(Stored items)
↓

(* ===== verification/StateDBCommit.v ===== *)
(** * x/evm/statedb: what [Commit] leaves in the keeper

    [KeeperLaws] is what the StateDB relies on of the keeper behind it;
    [EvmKeeper.v] shows that the EVM module's keeper has it.  Committing a
    well-formed state never dereferences a missing object, deletes the
    destructed accounts, writes accounts, storage and code of the other dirty
    ones, and leaves everything else alone. *)

From S2P Require Import Prelude StateDB StateDBFacts.

(** A write that touches no account and no slot of another address. *)
Record keeps_others {K} `{Keeper K} (a : Z) (k k' : K) : Prop := mkKeepsOthers {
  ko_account : forall b, b <> a -> keeper_GetAccount k' b = keeper_GetAccount k b;
  ko_state : forall b key, b <> a -> keeper_GetState k' b key = keeper_GetState k b key;
}.

(** [keeper_accepts k a x]: [k] can store the account [x] at [a] as it is. *)
Class KeeperLaws (K : Type) `{Keeper K} : Type := {
  keeper_accepts : K -> Z -> Account -> Prop;
  SetAccount_same : forall k a x k', keeper_SetAccount k a x = Some k' ->
    keeper_accepts k a x -> keeper_GetAccount k' a = Some x;
  SetAccount_others : forall k a x k', keeper_SetAccount k a x = Some k' -> keeps_others a k k';
  SetAccount_state : forall k a x k' key, keeper_SetAccount k a x = Some k' ->
    keeper_GetState k' a key = keeper_GetState k a key;
  SetAccount_code : forall k a x k' h, keeper_SetAccount k a x = Some k' ->
    keeper_GetCode k' h = keeper_GetCode k h;
  SetAccount_accepts : forall k a x k' b y, keeper_SetAccount k a x = Some k' -> b <> a ->
    keeper_accepts k b y -> keeper_accepts k' b y;
  SetState_same : forall k a key v, keeper_GetState (keeper_SetState k a key v) a key = v;
  SetState_other : forall k a key v key', key' <> key ->
    keeper_GetState (keeper_SetState k a key v) a key' = keeper_GetState k a key';
  SetState_others : forall k a key v, keeps_others a k (keeper_SetState k a key v);
  SetState_account : forall k a key v,
    keeper_GetAccount (keeper_SetState k a key v) a = keeper_GetAccount k a;
  SetState_code : forall k a key v h,
    keeper_GetCode (keeper_SetState k a key v) h = keeper_GetCode k h;
  SetState_accepts : forall k a key v b y,
    keeper_accepts k b y -> keeper_accepts (keeper_SetState k a key v) b y;
  SetCode_same : forall k h c, c <> [] -> keeper_GetCode (keeper_SetCode k h (Some c)) h = Some c;
  SetCode_other : forall k h c h', h' <> h ->
    keeper_GetCode (keeper_SetCode k h c) h' = keeper_GetCode k h';
  SetCode_account : forall k h c a,
    keeper_GetAccount (keeper_SetCode k h c) a = keeper_GetAccount k a;
  SetCode_state : forall k h c a key,
    keeper_GetState (keeper_SetCode k h c) a key = keeper_GetState k a key;
  SetCode_accepts : forall k h c b y,
    keeper_accepts k b y -> keeper_accepts (keeper_SetCode k h c) b y;
  DeleteAccount_gone : forall k a k', keeper_DeleteAccount k a = Some k' ->
    keeper_GetAccount k' a = None;
  DeleteAccount_state : forall k a k' key, keeper_DeleteAccount k a = Some k' ->
    is_Some (keeper_GetAccount k a) -> keeper_GetState k' a key = 0;
  DeleteAccount_others : forall k a k', keeper_DeleteAccount k a = Some k' -> keeps_others a k k';
  DeleteAccount_code : forall k a k' h, keeper_DeleteAccount k a = Some k' ->
    keeper_GetCode k' h = keeper_GetCode k h;
  DeleteAccount_accepts : forall k a k' b y, keeper_DeleteAccount k a = Some k' -> b <> a ->
    keeper_accepts k b y -> keeper_accepts k' b y;
}.

Section Commit.
Context {K : Type} {HKeeper : Keeper K} {HLaws : KeeperLaws K} {HHash : Hashing}.
Implicit Types (s : StateDB K) (o : stateObject) (k : K).

Definition gone o : bool := suicided o || selfDestructed o.

Lemma keeps_others_refl a k : keeps_others a k k.
Proof. by constructor. Qed.

Lemma keeps_others_trans a k1 k2 k3 :
  keeps_others a k1 k2 -> keeps_others a k2 k3 -> keeps_others a k1 k3.
Proof.
  intros [H1 H2] [H3 H4]. constructor; intros; [rewrite H3|rewrite H4]; auto.
Qed.

(** ** Storage *)

Lemma commit_storage_frame a o keys k :
  let k' := commit_storage a o keys k in
  keeps_others a k k' /\ keeper_GetAccount k' a = keeper_GetAccount k a /\
  (forall h, keeper_GetCode k' h = keeper_GetCode k h) /\
  (forall b y, keeper_accepts k b y -> keeper_accepts k' b y).
Proof.
  revert k. induction keys as [|key keys IH]; intros k; simpl.
  { split_and!; try done. }
  set (v := default 0 (dirtyStorage o !! key)).
  set (k1 := if v =? default 0 (originStorage o !! key) then k else keeper_SetState k a key v).
  destruct (IH k1) as (H1 & H2 & H3 & H4).
  assert (keeps_others a k k1 /\ keeper_GetAccount k1 a = keeper_GetAccount k a /\
    (forall h, keeper_GetCode k1 h = keeper_GetCode k h) /\
    (forall b y, keeper_accepts k b y -> keeper_accepts k1 b y)) as (G1 & G2 & G3 & G4).
  { unfold k1. case_match; [by split_and!|].
    split_and!; [apply SetState_others|apply SetState_account|intros; apply SetState_code|].
    intros. by apply SetState_accepts. }
  split_and!; [by eapply keeps_others_trans|congruence|congruence|auto].
Qed.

↑

Assigned task →
Using the records above, restate word for word the lines from the one with "keeper_GetCode (keeper_SetState k" through the one with "SetCode_other : forall k h c h', h' <> h ->", both included.

Task response →
    keeper_GetCode (keeper_SetState k a key v) h = keeper_GetCode k h;
  SetState_accepts : forall k a key v b y,
    keeper_accepts k b y -> keeper_accepts (keeper_SetState k a key v) b y;
  SetCode_same : forall k h c, c <> [] -> keeper_GetCode (keeper_SetCode k h (Some c)) h = Some c;
  SetCode_other : forall k h c h', h' <> h ->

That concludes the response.